NovelToon NovelToon
Jerat Hasrat Hot Mommy

Jerat Hasrat Hot Mommy

Status: sedang berlangsung
Genre:CEO / Lari Saat Hamil / One Night Stand / Hamil di luar nikah / Tamat
Popularitas:1.3M
Nilai: 4.9
Nama Author: Lizaa Zarina

Satu Minggu menjelang pernikahan, kesucian Shanum direnggut paksa oleh seseorang yang tak dikenalnya. Mirisnya, wanita itu dijadikan sebagai alat investasi. Syaratnya, Shanum masih perawan dan bersedia melayani hasrat Arthur untuk satu malam.

Pernikahan Shanum dan Rio batal karena Shanum hamil.
Di tengah kepahitannya, sangat banyak yang menghinanya sebagai pelacur.

Setelah tiga tahun, Shanum bekerja menjadi cleaning servis di Arthur group untuk menghidupi putra semata wayangnya. Lagi-lagi Shanum terjebak dalam situasi sulit yang memaksa dia untuk menjadi pelayan Hasrat CEO tempat dia bekerja.
Yang tidak Shanum ketahui, Arthur adalah Ayah biologis dari putranya.

Karya ini diterbitkan atas izin NovelToon Lizaa Zarina, isi konten hanyalah pandangan pribadi pembuatnya, tidak mewakili NovelToon sendiri

Pernikahan Satu Malam???

"Puaskan aku, Nona!" Arthur menyerang Shanum ingin ******* bibir wanita itu. Namun, Shanum buang muka.

"Nikahi aku, Tuan. Aku ... tidak ingin berzina. Sudah cukup sekali, aku tidak mau diperlakukan sama seperti dulu lagi," ucap Shanum dengan bibir bergetar menahan tangis.

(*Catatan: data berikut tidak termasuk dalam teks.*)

(** The end of a round: the key, and nothing else, may have changed. *)
Lemma after_round f name round violations s :
  2 <= f_writers f -> name = "update" \/ name = "create" /\ unused f [round] s ->
  after (runRound f name (raceOf name) round violations) s
    (fun c s' => c = Continue violations /\
       exists nanos, forall key, key <> roundKey f name nanos round -> s' !! key = s !! key).
Proof.
  intros Hw Hn. unfold runRound. apply after_trigger. intros nanos s1 ->. cbv zeta.
  set (key := roundKey f name nanos round).
  eapply (after_seq _ _ _ (fun c s1 => exists etag, c = Continue etag /\
    (forall k, k <> key -> s1 !! k = s !! k) /\
    (forall w, preconditionHolds s1 (racePut f name key etag w) = true) /\
    (forall w, taken f name key etag (<[key := etagOf (writerBody w)]> s1)))).
  { destruct Hn as [->|[-> Hu]].
    - eapply after_mono; [|apply after_seed_update]. intros c s1 [-> ->]. eexists. split; [done|].
      split_and!; intros; unfold taken, preconditionHolds, racePut; simpl.
      + by rewrite lookup_insert_ne.
      + by rewrite lookup_insert_eq, bool_decide_eq_true_2.
      + intros w'. rewrite lookup_insert_eq, bool_decide_eq_false_2; [done|]. intros [= E]. by apply etag_seed in E.
    - apply after_ret. exists None. split; [done|].
      split_and!; intros; unfold taken, preconditionHolds, racePut; simpl.
      + done.
      + rewrite bool_decide_eq_true_2; [done|]. apply Hu. set_solver.
      + intros w'. rewrite lookup_insert_eq, bool_decide_eq_false_2; done. }
  intros c s1 (etag & -> & Hsame & Hp & Ht). eapply after_seq; [by apply after_raceWriters|].
  intros [n err] s2 [[= -> ->] [tag ->]]. cbn [fst snd]. apply after_trigger. intros del s3 Hd.
  apply after_ret. split; [done|]. exists nanos. intros k Hk. s3_answer Hd.
  destruct Hd as [->|[_ ->]]; rewrite ?lookup_delete_ne, lookup_insert_ne by done; auto.
Qed.

Lemma after_rounds f name l violations s :
  2 <= f_writers f -> NoDup l -> Forall (fun r => 0 <= r) l ->
  name = "update" \/ name = "create" /\ unused f l s ->
  after (forRange l (runRound f name (raceOf name)) violations) s (fun c _ => c = Continue violations).
Proof.
  intros Hw. revert s. induction l as [|round l IH]; intros s Hd Hl Hn; [by apply after_ret|].
  apply NoDup_cons in Hd as [Hd1 Hd]. apply Forall_cons in Hl as [Hr Hl].
  assert (Hn1 : name = "update" \/ name = "create" /\ unused f [round] s).
  { destruct Hn as [->|[-> Hu]]; [by left|right; split; [done|]].
    intros n r ->%list_elem_of_singleton. apply Hu. by left. }
  apply (after_seq (runRound f name (raceOf name) round violations)
    (fun c => match c with
              | Return r => Ret (Return r)
              | Continue s' => forRange l (runRound f name (raceOf name)) s'
              end) s _ _ (after_round f name round violations s Hw Hn1)).
  intros c s1 [-> [nanos Hsame]]. apply IH; [done|done|]. destruct Hn as [->|[-> Hu]]; [by left|right].
  split; [done|]. intros n r Hin. rewrite Hsame; [apply Hu; by right|].
  intros E%roundKey_round; [by subst|by eapply Forall_forall in Hl|done].
Qed.

Lemma after_phase f name s :
  2 <= f_writers f -> name = "update" \/ name = "create" /\ unused f (seqZ 0 (f_rounds f)) s ->
  after (runPhase f name (raceOf name)) s (fun c _ => c = Continue 0).
Proof.
  intros Hw Hn. apply after_rounds; [done|apply NoDup_seqZ| |done].
  apply Forall_forall. intros r Hr%elem_of_seqZ. lia.
Qed.

(** C31: no false alarm. Against a store that checks preconditions atomically,
    that answers a failed one by a clean loss and whose ETags tell the writers'
    contents from the seed, the hammer exits with status 0: whatever the clock
    reads, whatever order the writers run in and even when deletes are lost, as
    long as the flags are accepted and the bucket holds none of the keys of its
    create phase. *)
Theorem atomic_store_passes f s t code s' :
  f_bucket f <> "" -> 2 <= f_writers f -> 1 <= f_rounds f ->
  unused f (seqZ 0 (f_rounds f)) s ->
  exec (main f) t code -> s3run s t s' -> code = 0.
Proof.
  intros Hb Hw Hr Hu Hx Hrun.
  assert (H : after (main f) s (fun code _ => code = 0)); [|by eapply H].
  unfold main. apply is_empty_false in Hb. rewrite Hb.
  destruct (Z.ltb_spec (f_writers f) 2); [lia|]. destruct (Z.ltb_spec (f_rounds f) 1); [lia|].
  apply after_trigger. intros r s1 Hc. s3_answer Hc. destruct Hc as [-> ->].
  apply after_trigger. intros [] s1 ->. eapply after_seq; [apply (after_phase f "create"); auto|]. intros c1 s1 ->.
  eapply after_seq; [apply (after_phase f "update"); auto|]. intros c2 s2 ->. by apply after_ret.
Qed.

End AtomicStore.

(** ** A store that ignores preconditions *)

Lemma winners_all l : Forall (fun r => r = None) l -> winners l = length l.
Proof. unfold winners. induction 1 as [|r l -> _ IH]; simpl; [done|by f_equal]. Qed.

Arthur mematung, dia menatap wajah Shanum yang sudah berurai air mata. Ditatapnya wajah itu lekat, mencari kebenaran atas apa yang Shanum katakan barusan. Namun, tidak ada gurat candaan yang ditunjukkan Shanum yang suda berurai air mata.

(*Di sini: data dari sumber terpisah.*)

(* ===== verification/RolloutSpec.v ===== *)
(** * What a reconcile pass may do to a fleet

    The contract of [reconcileFleet]: [fleetStep] names the transitions of the
    StatefulSet a pass may write, each with the evidence that must be in the
    pass's own requests before it. The first half of the file states the
    contract, the second proves that the handlers of [Rollout] keep it against
    every sequence of answers. *)

From S2P Require Import Prelude GoStrings GoTime Versions Effects Kube Api Cluster Resources.
From S2P Require Import FleetState Ensure Rollout.

Local Open Scope Z_scope.

Section Spec.
Context `{KubeLib}.

(** ** Evidence *)

(** An ordinal was read, runs revision [rev] and is ready. *)
Definition ordinalUpdated (app : WorkerApp) (rev : string) (t : tr) (ord : Z) : Prop :=
  exists pod : Pod,
    Ev (Get Cached KPod "" (app_Namespace app) (ordinalName (fleetName app) ord)) (inr pod) ∈ t /\
    mapGet (meta_Labels (pod_Meta pod)) "controller-revision-hash" = rev /\
    podReady pod = true.

(** The live pods were listed: as many as there are replicas, all of them ready
    and controlled by the StatefulSet, every ordinal among them, and each one
    answered a valid sample. *)
Definition fleetObserved (app : WorkerApp) (sts : StatefulSet) (t : tr)
    (pods : list Pod) (samples : list PodState) : Prop :=
  Ev (ListPods Live (app_Namespace app) (selectorLabels app)) (inr pods) ∈ t /\
  1 <= liveReplicas sts /\
  wrap32 (Z.of_nat (length pods)) = liveReplicas sts /\
  Forall (fun p => IsControlledBy (pod_Meta p) (sts_Meta sts) = true /\ podReady p = true) pods /\
  (forall i, 0 <= i < liveReplicas sts ->
     ordinalName (meta_Name (sts_Meta sts)) i ∈ map (fun p => pod_Name p) pods) /\
  Forall2 (podSampled t) pods samples.

(** The fleet was observed and the restoring counters sum to zero. *)
Definition fleetWarm (app : WorkerApp) (sts : StatefulSet) (t : tr) : Prop :=
  exists pods samples, fleetObserved app sts t pods samples /\
                       wrap64 (sumZ (map ps_Restoring samples)) = 0.

(** The settle interval is over, if the annotation names one. *)
Definition settled (sts : StatefulSet) (t : tr) : Prop :=
  match parseRFC3339Nano (mapGet (sts_Annotations sts) settleAnnotation) with
  | Some deadline => exists now, Ev Now now ∈ t /\ deadline <= now
  | None => True
  end.

(** The live pods were listed and none of them that the StatefulSet controls
    forms a forbidden mix with [desired]. *)
Definition podsCompatible (app : WorkerApp) (existing desired : StatefulSet) (t : tr) : Prop :=
  exists pods, Ev (ListPods Live (app_Namespace app) (selectorLabels app)) (inr pods) ∈ t /\
    Forall (fun p => IsControlledBy (pod_Meta p) (sts_Meta existing) = true ->
                     fleetBreakingReason (podAsStatefulSet p) desired = "") pods.

(** The fleet is stopped. *)
Definition fleetStopped (app : WorkerApp) (existing : StatefulSet) (t : tr) : Prop :=
  liveReplicas existing = 0 /\
  sts_ObservedGeneration (sts_Status existing) = meta_Generation (sts_Meta existing) /\
  sts_StatusReplicas (sts_Status existing) <= 0 /\
  Ev (ListPods Live (app_Namespace app) (selectorLabels app)) (inr []) ∈ t.

(** No HorizontalPodAutoscaler of the namespace targets the fleet. *)
Definition noHPATargets (app : WorkerApp) (hpas : list HorizontalPodAutoscaler) : Prop :=
  Forall (fun h => ~ (hpa_TargetKind h = "StatefulSet" /\ hpa_TargetName h = fleetName app)) hpas.

(** The scaler is out of the way: with autoscaling on, our ScaledObject asks for
    the pause and KEDA acknowledged it (or KEDA is not installed); with it off,
    there is no ScaledObject. Either way no HPA is left. *)
Definition scalingPaused (app : WorkerApp) (t : tr) : Prop :=
  (exists hpas, Ev (ListHPAs (app_Namespace app)) (inr hpas) ∈ t /\ noHPATargets app hpas) /\
  exists got : error + Unstructured,
    Ev (Get Live KUnstructured scaledObjectGVK (app_Namespace app) (fleetName app)) got ∈ t /\
    match got with
    | inl e => IsNoMatchError e = true \/ (autoscalingEnabled app = false /\ IsNotFound e = true)
    | inr o => autoscalingEnabled app = true /\ IsControlledBy (u_Meta o) (app_Meta app) = true /\
               mapGet (meta_Annotations (u_Meta o)) kedaPausedAnnotation = annotationTrue /\
               exists c, c ∈ statusConditions o /\ isPausedCondition c = true
    end.

(** What any write of a pass requires. *)
Definition mayWrite (app : WorkerApp) (existing : StatefulSet) (t : tr) : Prop :=
  scalingPaused app t /\ runtimeChangeRefusal app (stsContainerImage existing) = "".

(** ** Transitions *)

Definition recreateStrategy (app : WorkerApp) : Prop :=
  celld_UpdateStrategy (spec_Celld (app_Spec app)) = UpdateStrategyRecreate.

Definition recreating (sts : StatefulSet) : Prop :=
  mapGet (sts_Annotations sts) recreateAnnotation = annotationTrue.

Definition hashOf (sts : StatefulSet) : string := mapGet (sts_Annotations sts) templateHashAnnotation.

(** The object each transition writes. *)
Definition releaseOf (sts : StatefulSet) (partition now : Z) : StatefulSet :=
  setStsPartition (annotate sts settleAnnotation (formatRFC3339Nano (now + 10 * Second)))
    (partition - 1).

Definition startOf (existing desired : StatefulSet) (now : Z) : StatefulSet :=
  setStsPartition
    (annotate (annotate (setStsTemplate existing (sts_Template (sts_Spec desired)))
                 templateHashAnnotation (hashOf desired))
       settleAnnotation (formatRFC3339Nano (now + 10 * Second)))
    (liveReplicas existing).

Definition stopOf (existing : StatefulSet) : StatefulSet :=
  annotate (setStsReplicas existing 0) recreateAnnotation annotationTrue.

Definition restartOf (app : WorkerApp) (existing desired : StatefulSet) : StatefulSet :=
  let sts := annotate (setStsTemplate existing (sts_Template (sts_Spec desired)))
               templateHashAnnotation (hashOf desired) in
  let sts := setStsAnnotations sts (delete recreateAnnotation (sts_Annotations sts)) in
  setStsPartition (setStsReplicas sts (desiredReplicas app)) 0.

(** The gates of a release at [partition] of [live] replicas. *)
Record releaseGates (app : WorkerApp) (sts : StatefulSet) (partition live : Z) (t : tr) : Prop := {
  gate_partition : 0 < partition;
  gate_observed : sts_ObservedGeneration (sts_Status sts) = meta_Generation (sts_Meta sts);
  gate_settled : settled sts t;
  gate_revision : sts_UpdateRevision (sts_Status sts) <> "";
  gate_ordinals : forall ord, partition <= ord < live ->
                    ordinalUpdated app (sts_UpdateRevision (sts_Status sts)) t ord;
  gate_warm : fleetWarm app sts t
}.

(** One write of the operator, and what the pass must have seen before it. *)
Inductive fleetStep (app : WorkerApp) (desired : StatefulSet) (t : tr)
  : StatefulSet -> StatefulSet -> Prop :=
| FleetClamp sts :
    hashOf sts = hashOf desired -> liveReplicas sts < stsPartition sts ->
    fleetStep app desired t sts (setStsPartition sts (liveReplicas sts))
| FleetRelease sts now :
    hashOf sts = hashOf desired -> stsPartition sts <= liveReplicas sts ->
    releaseGates app sts (stsPartition sts) (liveReplicas sts) t -> Ev Now now ∈ t ->
    fleetStep app desired t sts (releaseOf sts (stsPartition sts) now)
| FleetStart sts now :
    hashOf sts <> hashOf desired -> ~ recreateStrategy app -> ~ recreating sts ->
    fleetBreakingReason sts desired = "" -> podsCompatible app sts desired t ->
    Ev Now now ∈ t ->
    fleetStep app desired t sts (startOf sts desired now)
| FleetStop sts :
    recreating sts \/ (hashOf sts <> hashOf desired /\ recreateStrategy app) ->
    liveReplicas sts <> 0 ->
    fleetStep app desired t sts (stopOf sts)
| FleetRestart sts :
    recreating sts \/ (hashOf sts <> hashOf desired /\ recreateStrategy app) ->
    fleetStopped app sts t ->
    fleetStep app desired t sts (restartOf app sts desired)
| FleetScale sts :
    hashOf sts = hashOf desired -> stsPartition sts <= 0 -> ~ recreating sts ->
    autoscalingEnabled app = false -> liveReplicas sts <> desiredReplicas app ->
    fleetStep app desired t sts (setStsReplicas sts (desiredReplicas app)).

(** The requests of one pass that read [existing], in order: no write to the
    StatefulSet; or one transition, last, after nothing but reads; or a clamp,
    after which the answer may go through the gates and be released. A write
    comes only once the scaler is out of the way and the image change is not
    refused. *)
Inductive fleetPass (app : WorkerApp) (desired existing : StatefulSet) : tr -> Prop :=
| PassQuiet t : stsWrites t = [] -> fleetPass app desired existing t
| PassWrite t s x :
    readOnly t -> mayWrite app existing t -> fleetStep app desired t existing s ->
    fleetPass app desired existing (t ++ [Ev (Update KStatefulSet s) x])
| PassClamp t c c' t' :
    readOnly t -> mayWrite app existing t -> fleetStep app desired t existing c ->
    c = setStsPartition existing (liveReplicas existing) ->
    liveReplicas existing < stsPartition existing -> readOnly t' ->
    fleetPass app desired existing (t ++ Ev (Update KStatefulSet c) (inr c') :: t')
| PassClampRelease t c c' t' now x :
    readOnly t -> mayWrite app existing t -> fleetStep app desired t existing c ->
    c = setStsPartition existing (liveReplicas existing) ->
    liveReplicas existing < stsPartition existing -> readOnly t' ->
    releaseGates app c' (liveReplicas existing) (liveReplicas existing) t' -> Ev Now now ∈ t' ->
    fleetPass app desired existing
      (t ++ Ev (Update KStatefulSet c) (inr c') :: t'
         ++ [Ev (Update KStatefulSet (releaseOf c' (liveReplicas existing) now)) x]).

(** ** Evidence only grows *)

Lemma ordinalUpdated_mono app rev t t' ord :
  t ⊆ t' -> ordinalUpdated app rev t ord -> ordinalUpdated app rev t' ord.
Proof. intros Ht (pod & ? & ?). exists pod. auto. Qed.

Lemma fleetObserved_mono app sts t t' pods samples :
  t ⊆ t' -> fleetObserved app sts t pods samples -> fleetObserved app sts t' pods samples.
Proof.
  intros Ht (? & ? & ? & ? & ? & HF). split_and!; auto.
  eapply Forall2_impl; [exact HF|]. intros. by eapply podSampled_mono.
Qed.

Lemma fleetWarm_mono app sts t t' : t ⊆ t' -> fleetWarm app sts t -> fleetWarm app sts t'.
Proof. intros Ht (pods & l & ? & ?). exists pods, l. eauto using fleetObserved_mono. Qed.

Lemma settled_mono sts t t' : t ⊆ t' -> settled sts t -> settled sts t'.
Proof. unfold settled. intros Ht. case_match; [|done]. intros (now & ? & ?). eauto. Qed.

Lemma podsCompatible_mono app e d t t' :
  t ⊆ t' -> podsCompatible app e d t -> podsCompatible app e d t'.
Proof. intros Ht (pods & ? & ?). exists pods. auto. Qed.

Lemma fleetStopped_mono app e t t' : t ⊆ t' -> fleetStopped app e t -> fleetStopped app e t'.
Proof. intros Ht (? & ? & ? & ?). split_and!; auto. Qed.

Lemma scalingPaused_mono app t t' : t ⊆ t' -> scalingPaused app t -> scalingPaused app t'.
Proof.
  intros Ht [(hpas & ? & ?) (got & ? & ?)]. split; [exists hpas|exists got]; auto.
Qed.

Lemma mayWrite_mono app existing t t' : t ⊆ t' -> mayWrite app existing t -> mayWrite app existing t'.
Proof. intros ? []. split; eauto using scalingPaused_mono. Qed.

Lemma releaseGates_mono app sts p live t t' :
  t ⊆ t' -> releaseGates app sts p live t -> releaseGates app sts p live t'.
Proof.
  intros Ht []. split; eauto using ordinalUpdated_mono, fleetWarm_mono, settled_mono.
Qed.

Lemma fleetStep_mono app desired t t' s s' :
  t ⊆ t' -> fleetStep app desired t s s' -> fleetStep app desired t' s s'.
Proof.
  intros Ht []; [apply FleetClamp|apply FleetRelease|apply FleetStart|apply FleetStop
                |apply FleetRestart|apply FleetScale];
    eauto using releaseGates_mono, podsCompatible_mono, fleetStopped_mono.
Qed.

End Spec.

"Cih! Jadi, inilah maksudmu? Jangan-jangan, kau sengaja menabrakku supaya malam ini terjadi? Kupikir, kau wanita polos yang sangat menghargai martabat dan harga dirimu. Ternyata, aku salah besar, ya! Kau tidak lebih dari seorang wanita hina yang--" belum sempat Arthur menyelesaikan ucapannya, Shanum langsung melotot tajam menatap pria itu.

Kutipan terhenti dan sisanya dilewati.